Regardless of how “environmentally conscious” fossil fuel king Ed Bass claims he is, does he really think it’s possible to migrate billions of people to another planet once the earth melts? I highly doubt it. In fact, I don’t even think he considered that.

Assuming he embarked on this project without considering concerns over equity, the Biosphere 2 demonstrates how privileged White people weaponize environmental consciousness to serve their own personal agendas. In Bass’s case, the construction of the Biosphere 2 signals a grandiose vision and level of ambition that transcend the possibilities of human creation — traits that feed the ego and seduce the public eye. It allows him to shed his identity as an oil mogul, and to lean into the identity as an environmental steward. Thus, the project was less about building a better world, and more about optics; a publicity stunt disguised as an utopian, innovative vision for the future. As a guy featured on ‘Spaceship Earth’ puts it, the Biosphere 2 was merely “trendy ecological entertainment.”

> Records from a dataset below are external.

Lemma In_firstn {A : Type} (n : nat) (l : list A) (x : A) :
  In x (firstn n l) -> In x l.
Proof.
  revert n. induction l as [|y l IH]; intros [|n]; cbn; try tauto.
  intros [H|H]; [now left|right; now apply (IH n)].
Qed.

Lemma StronglySorted_firstn {A : Type} (R : A -> A -> Prop) (n : nat)
    (l : list A) :
  StronglySorted R l -> StronglySorted R (firstn n l).
Proof.
  intros H. revert n. induction H as [|x l Hs IH Hx]; intros [|n];
    cbn [firstn]; try constructor.
  - apply IH.
  - rewrite List.Forall_forall in Hx |- *. intros y Hy. apply Hx.
    now apply (In_firstn n).
Qed.

(** ** [get_top_processes] *)

Lemma slice_to_of_nat {A : Type} (l : list A) (n : nat) :
  slice_to l (Z.of_nat n) = firstn n l.
Proof.
  unfold slice_to. destruct (Z.ltb_spec (Z.of_nat n) 0); [lia|].
  now rewrite Nat2Z.id.
Qed.

Lemma collect_procs_app (ps1 ps2 : list (result pinfo)) :
  collect_procs (ps1 ++ ps2) = (collect_procs ps1 ++ collect_procs ps2)%list.
Proof.
  induction ps1 as [|p ps1 IH]; [reflexivity|].
  cbn [app collect_procs]. rewrite IH.
  now destruct (p ≫= _).
Qed.

Lemma collect_procs_length (ps : list (result pinfo)) :
  length (collect_procs ps) = length (List.filter readable ps).
Proof.
  induction ps as [|p ps IH]; [reflexivity|].
  cbn [collect_procs List.filter]. unfold readable at 1.
  destruct (p ≫= _); cbn [is_ok length]; now rewrite IH.
Qed.

(** The key of an entry is a number whenever the CPU reading is. *)
Lemma proc_entry_keyed (info : pinfo) (entry : ProcessEntry) :
  cpu_reading_ok (Ok info) -> proc_entry info = Ok entry ->
  keyed cpu_percent entry.
Proof.
  unfold proc_entry. intros Hc H.
  apply bind_Ok_inv in H as (mem & _ & H). injection H as <-.
  cbn [cpu_percent]. cbn [cpu_reading_ok] in Hc. unfold or_default.
  destruct (info_cpu_percent info) as [f|]; [|now eexists].
  destruct (float_truthy f); [|now eexists].
  cbn [round]. destruct (value_is_Some (PyFloat (float_round f 1))) as [v Hv].
  - now apply float_round_1_not_nan.
  - now exists v.
Qed.

Lemma collect_procs_keyed (ps : list (result pinfo)) :
  Forall cpu_reading_ok ps ->
  Forall (keyed cpu_percent) (collect_procs ps).
Proof.
  induction 1 as [|p ps Hp Hps IH]; [constructor|].
  cbn [collect_procs]. destruct p as [info|e]; cbn [mbind result_bind].
  - destruct (proc_entry info) as [entry|] eqn:E; [|exact IH].
    constructor; [|exact IH]. now apply (proc_entry_keyed info).
  - exact IH.
Qed.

The immense privilege and financial waste of the Biosphere 2 vision is amplified when positioned in the environmental concerns of that time, ones that persist to the present. Communities of color redlined near industrial facilities continue to face lethal levels of air pollution, Indigenous folks are still losing their sacred land to natural resource extraction, low-income communities are at high-risk of displacement due to a predicted increase in extreme weather conditions — the list goes on.
If the commune cared as deeply about environmental issues as they purported to, why not invest in the people most impacted by them? Money spent on people-centered projects (like public transit renovations, sustainable, rent-controlled housing, and the protection of public lands to name a few) that improve the environmental and material conditions of everyday life would bring us closer to a utopia than a mass of glass in the middle of rural Arizona ever would.

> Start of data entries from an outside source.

(** * Column descriptors of root/utility/tableColumns.js

    A shallow embedding of the column-descriptor factories that the
    MusicBrainz server hands to react-table, and the properties of
    their accessors, headers and cells.

    JavaScript values are a small inductive type; objects (rows,
    entities, element props) are finite maps from property names to
    values; a JSX expression is the React element it evaluates to (its
    type, key, props and children), never a call of the component. *)

From stdpp Require Import gmap strings list fin_maps.

Local Open Scope string_scope.

(** ** JavaScript values and React elements *)

(** The components the module imports and instantiates in JSX. *)
Inductive component : Type :=
  | RatingStars
  | SortableTableHeader
  | DescriptiveLink
  | EntityLink.

(** What stands in the type position of a React element. *)
Inductive tag : Type :=
  | Host (name : string)          (* <input ... /> *)
  | Fragment                      (* <>...</> and <React.Fragment> *)
  | Component (c : component).

(** Values.  Numbers are the integers the module meets (ids, ratings,
    array indices); no arithmetic is done on them here. *)
#[warning="-register-all"]
Inductive value : Type :=
  | VUndefined
  | VNull
  | VBool (b : bool)
  | VNum (n : Z)
  | VStr (s : string)
  | VObj (fields : gmap string value)
  | VArr (items : list value)
  | VElem (type : tag) (key : option string)
          (props : gmap string value) (children : list value).

Abbreviation object := (gmap string value).

(** [a ?? b]: the right operand only when the left one is null or
    undefined. *)
Definition nullish (v : value) : bool :=
  match v with
  | VUndefined | VNull => true
  | _ => false
  end.

Definition coalesce (a b : value) : value :=
  if nullish a then b else a.

(** ToBoolean, as used by [c ? a : b]. *)
Definition truthy (v : value) : bool :=
  match v with
  | VUndefined | VNull => false
  | VBool b => b
  | VNum n => negb (n =? 0)%Z
  | VStr s => negb (String.eqb s "")
  | VObj _ | VArr _ | VElem _ _ _ _ => true
  end.

(** [o.k] on a row or entity object: the property, or undefined when
    the object has none of that name. *)
Definition get (o : object) (k : string) : value :=
  default VUndefined (o !! k).

(** [v?.k].  Null and undefined short-circuit to undefined.  On the
    other values only the data properties of plain objects are
    modelled: a boolean, number, string, array or element has no
    property of the one name ([name]) this module reads this way. *)
Definition optional_get (v : value) (k : string) : value :=
  match v with
  | VObj o => get o k
  | _ => VUndefined
  end.

(** JSX helpers: an element without key, and one with a key. *)
Definition jsx (t : tag) (props : list (string * value))
    (children : list value) : value :=
  VElem t None (list_to_map props) children.

Definition jsx_keyed (t : tag) (k : string) (props : list (string * value))
    (children : list value) : value :=
  VElem t (Some k) (list_to_map props) children.

(** ** The react-table interface

    The part of react-table's [ColumnOptions<D, V>] that the module
    fills in.  [V], the declared type of the accessed value, is a Flow
    annotation only; it is kept as an index of the descriptor type. *)

Inductive value_type : Type :=
  | TNumber
  | TString
  | TStrOrNum
  | TBoolean
  | TPartialDate.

We cannot allow projects like the Biosphere 2 and contenders like Elon Musk’s SpaceX to set a precedent for what is possible. If we do, then there will be clear winners and losers when the planet erupts into flames by 2050. The winners will be chilling on Mars eating shitty space food, while the losers will be left on earth to burn. Until we pivot away from lofty, sci-fi-esque visions of a sustainable future, the most marginalized will be left behind.

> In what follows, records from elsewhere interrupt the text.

Definition with_old_log (env : Env) (old : list string) : Env :=
  {| dirname_abspath_file := dirname_abspath_file env;
     abspath_dirname_file := abspath_dirname_file env;
     getcwd := getcwd env;
     old_log := old;
     parse_args := parse_args env;
     GOOGLE_API_KEY := GOOGLE_API_KEY env;
     run := run env;
     clock := clock env |}.

(** ** The pieces of a trace

    What the script has done by the time [main] is entered, the objects it
    builds, and what each path through [main] adds. *)

Definition startup (env : Env) : list Event :=
  [ EOpen (log_filename env) mode_w;
    ELoadDotenv;
    EEmit console_handler
      (makeRecord logger INFO (clock env)
         "BrowserUse logging setup complete with level info");
    EEmit console_handler
      (makeRecord logger INFO (clock env)
         "Anonymized telemetry enabled. See https://docs.browser-use.com/development/telemetry for more information.");
    EPrint ("Loading environment variables from: " ++ abspath_dirname_file env ++ "/.env");
    EPrint ("Current Working Directory: " ++ getcwd env);
    EPrint ("Log file will be saved to: " ++ log_filename env) ].

Definition startup_stderr : list string :=
  [ "INFO     [browser_use] BrowserUse logging setup complete with level info";
    "INFO     [browser_use] Anonymized telemetry enabled. See https://docs.browser-use.com/development/telemetry for more information." ].

Definition the_llm : ChatGoogle :=
  {| model := "gemini-2.5-flash"; temperature := 0.1 |}.

Definition the_profile : BrowserProfile :=
  {| storage_state := "cookies.json";
     wait_for_network_idle_page_load_time := 5.0;
     highlight_elements := true;
     highlight_clicks := true;
     debug := true |}.

Definition the_browser : Browser :=
  {| browser_profile := the_profile; headless := false |}.

Definition the_agent (url : string) : Agent :=
  {| task := task_prompt url; llm := the_llm; browser := the_browser |}.

Definition configured (url : string) : list Event :=
  [ EParseArgs;
    ENewChatGoogle the_llm;
    ENewBrowserProfile the_profile;
    ENewBrowser the_browser;
    ENewAgent (the_agent url);
    EPrint (Py.nl ++
      "Starting analysis - browser window should open with highlighted elements...");
    EPrint "Looking for price information - this may take a few moments..." ].

Definition awaited (url : string) (h : AgentHistoryList) : list Event :=
  [ ERun (the_agent url);
    EPrint (Py.nl ++
      "Analysis complete - keeping browser window open for 10 seconds to view highlights...");
    ESleep 10;
    EFinalResult h ].

Definition report_found (env : Env) (url result : string) : list Event :=
  [ EEmit file_handler
      (makeRecord file_logger INFO (clock env)
         ("URL: " ++ url ++ " - Result: " ++ result));
    EEmit console_handler
      (makeRecord logger INFO (clock env) ("📄 Result: " ++ result));
    EEmit console_handler (makeRecord logger INFO (clock env) "✅ Task completed");
    EEmit console_handler (makeRecord logger INFO (clock env) "✅ Successfully") ].

Definition report_nothing (env : Env) (url : string) : list Event :=
  [ EEmit file_handler
      (makeRecord file_logger WARNING (clock env)
         ("URL: " ++ url ++ " - Result: Brak dostępnych cen mieszkań"));
    EEmit console_handler (makeRecord logger WARNING (clock env) "❌ Task failed") ].

(** Every invocation takes one of the five paths. *)
Inductive Path (env : Env) : Type :=
| path_exits (code : Z) :
    parse_args env = Exits code -> Path env
| path_no_key (url : string) :
    parse_args env = Parsed url ->
    Py.truthy (GOOGLE_API_KEY env) = false -> Path env
| path_raises (url : string) (e : PyExn) :
    parse_args env = Parsed url ->
    Py.truthy (GOOGLE_API_KEY env) = true ->
    run env (the_agent url) = inl e -> Path env
| path_found (url : string) (h : AgentHistoryList) :
    parse_args env = Parsed url ->
    Py.truthy (GOOGLE_API_KEY env) = true ->
    run env (the_agent url) = inr h ->
    Py.truthy (final_result h) = true -> Path env
| path_nothing (url : string) (h : AgentHistoryList) :
    parse_args env = Parsed url ->
    Py.truthy (GOOGLE_API_KEY env) = true ->
    run env (the_agent url) = inr h ->
    Py.truthy (final_result h) = false -> Path env.

(** ** What a sink receives *)

(** Both streams hold a line with the property [P]. *)
Definition both_sinks_receive (w : World) (P : string -> Prop) : Prop :=
  (exists line, In line (stderr w) /\ P line) /\
  (exists line, In line (log_file w) /\ P line).

(** The two pieces of the task around the URL. *)
Definition task_head : string :=
  Py.join_lines
    [ "Zadanie: Analiza cen mieszkań na stronie dewelopera";
      EmptyString;
      "1. Odwiedź stronę: " ].

Definition task_tail : string :=
  Py.nl ++
  Py.join_lines
    [ EmptyString;
      "2. Cel analizy: Znajdź konkretne ceny mieszkań w ofercie.";
      EmptyString;
      "3. Kryteria akceptacji cen:";
      "   ✓ Ceny muszą być dokładne (np. '450 000 PLN', '500 000 złotych')";
      "   ✗ NIE akceptuj zakresów cenowych (np. 'ceny od 500 000 PLN')";
      "   ✗ NIE akceptuj wezwań do kontaktu (np. 'zapytaj o cenę', 'wyślij zapytanie', 'skontaktuj się')";
      EmptyString;
      "4. Gdzie szukać cen:";
      "   - W linkach do konkretnych ofert";
      "   - W tabelach z ofertami";
      "   - W opisach mieszkań";
      "   - W cennikach";
      EmptyString;
      "5. Format odpowiedzi:";
      "   - Jeśli znaleziono konkretne ceny: 'Dostępne ceny mieszkań'";
      "   - Jeśli nie znaleziono konkretnych cen: 'Brak dostępnych cen mieszkań'";
      EmptyString;
      "Uwaga: Skupiaj się tylko na konkretnych, jawnie podanych cenach mieszkań." ].

(** An invocation to try the script on: the URL of the documentation, a
    credential, a results file with a line of an earlier run, and an agent
    that returns [result]. *)
Definition example_env (key result : option string) : Env :=
  {| dirname_abspath_file := "/srv/checker";
     abspath_dirname_file := "/srv/checker";
     getcwd := "/srv/checker";
     old_log := [ "2025-05-31 09:30:00,000 - URL: https://old.example.pl - Result: Dostępne ceny mieszkań" ];
     parse_args := Parsed "https://example-developer.pl/oferta";
     GOOGLE_API_KEY := key;
     run := fun _ => inr {| final_result := result |};
     clock := "2025-06-01 12:00:00,000" |}.

(** The same invocation with an agent that fails. *)
Definition failing_env : Env :=
  {| dirname_abspath_file := "/srv/checker";
     abspath_dirname_file := "/srv/checker";
     getcwd := "/srv/checker";
     old_log := [];
     parse_args := Parsed "https://example-developer.pl/oferta";
     GOOGLE_API_KEY := Some "secret";
     run := fun _ => inl (LibraryError "browser closed");
     clock := "2025-06-01 12:00:00,000" |}.


Definition is_open (e : Event) : bool :=
  match e with EOpen _ _ => true | _ => false end.

(** The same environment with another command line. *)
Definition with_parse_args (env : Env) (p : ParseOutcome) : Env :=
  {| dirname_abspath_file := dirname_abspath_file env;
     abspath_dirname_file := abspath_dirname_file env;
     getcwd := getcwd env;
     old_log := old_log env;
     parse_args := p;
     GOOGLE_API_KEY := GOOGLE_API_KEY env;
     run := run env;
     clock := clock env |}.

(** * Properties *)

Lemma truthy_Some (o : option string) :
  Py.truthy o = true -> exists c s, o = Some (String c s).
Proof.
  destruct o as [[|c s]|]; simpl; try discriminate.
  intros _. now exists c, s.
Qed.

Lemma falsy_cases (o : option string) :
  Py.truthy o = false -> o = None \/ o = Some EmptyString.
Proof.
  destruct o as [[|c s]|]; simpl; try discriminate; auto.
Qed.

(** Evaluate the script in an environment whose inputs the hypotheses fix:
    name the parts of the environment, make every truthy string a
    non-empty one, compute, and use what is known of the agent. *)
Ltac run_script env :=
  destruct env as [dir1 dir2 cwd old pa key rn clk];
  cbn [parse_args GOOGLE_API_KEY run] in *; subst;
  repeat match goal with
         | H : Py.truthy ?k = true |- _ =>
             let c := fresh "c" in
             let s := fresh "s" in
             destruct (truthy_Some k H) as (c & s & ->); clear H
         end;
  cbv in *;
  try match goal with
      | H : rn ?a = _ |- _ => rewrite H
      end;
  try reflexivity.

(** argparse leaves: nothing of [main] beyond the parser has run. *)
Lemma run_exits (env : Env) (code : Z) :
  parse_args env = Exits code ->
  run_process env =
    ({| trace := startup env ++ [EParseArgs];
        log_file := [];
        stderr := startup_stderr |},
     inl (SystemExit code)).
Proof. intros Hp. run_script env. Qed.

(** The credential is missing: line 48 raises. *)
Lemma run_no_key (env : Env) (url : string) :
  parse_args env = Parsed url ->
  Py.truthy (GOOGLE_API_KEY env) = false ->
  run_process env =
    ({| trace := startup env ++ [EParseArgs];
        log_file := [];
        stderr := startup_stderr |},
     inl (ValueError
            "GOOGLE_API_KEY environment variable not set or .env file not found.")).
Proof.
  intros Hp Hk.
  destruct (falsy_cases _ Hk) as [E | E]; run_script env.
Qed.

(** The agent's run raises: the exception leaves [main] at line 104. *)
Lemma run_raises (env : Env) (url : string) (e : PyExn) :
  parse_args env = Parsed url ->
  Py.truthy (GOOGLE_API_KEY env) = true ->
  run env (the_agent url) = inl e ->
  run_process env =
    ({| trace := startup env ++ configured url ++ [ERun (the_agent url)];
        log_file := [];
        stderr := startup_stderr |},
     inl e).
Proof. intros Hp Hk Hr. run_script env. Qed.

(** The agent returns a truthy final result: lines 116-121. *)
Lemma run_found (env : Env) (url : string) (h : AgentHistoryList) :
  parse_args env = Parsed url ->
  Py.truthy (GOOGLE_API_KEY env) = true ->
  run env (the_agent url) = inr h ->
  Py.truthy (final_result h) = true ->
  run_process env =
    ({| trace := startup env ++ configured url ++ awaited url h ++
                 report_found env url (fstr (final_result h));
        log_file := [ clock env ++ " - URL: " ++ url ++ " - Result: " ++
                      fstr (final_result h) ];
        stderr := startup_stderr ++
                  [ "INFO     [browser_use] 📄 Result: " ++ fstr (final_result h);
                    "INFO     [browser_use] ✅ Task completed";
                    "INFO     [browser_use] ✅ Successfully" ] |},
     inr tt).
Proof.
  intros Hp Hk Hr Hf. destruct h as [o]. cbn [final_result] in *.
  run_script env.
Qed.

This isn’t to say that the quest for scientific discovery and technological innovation is futile, but that working priorities towards a green utopia need to recalibrate. The scientific evidence and technology needed to mitigate the impact of global warming already exists. It’s the political power and social consciousness required to implement those solutions that don’t. Maybe we should focus on growing the latter.
I don’t know who needed to hear this, but this is the only world we got. There is no Planet B. And a future on another planet led by arrogant, wealthy White folks disguised as environmentalists is one I don’t want to be a part of.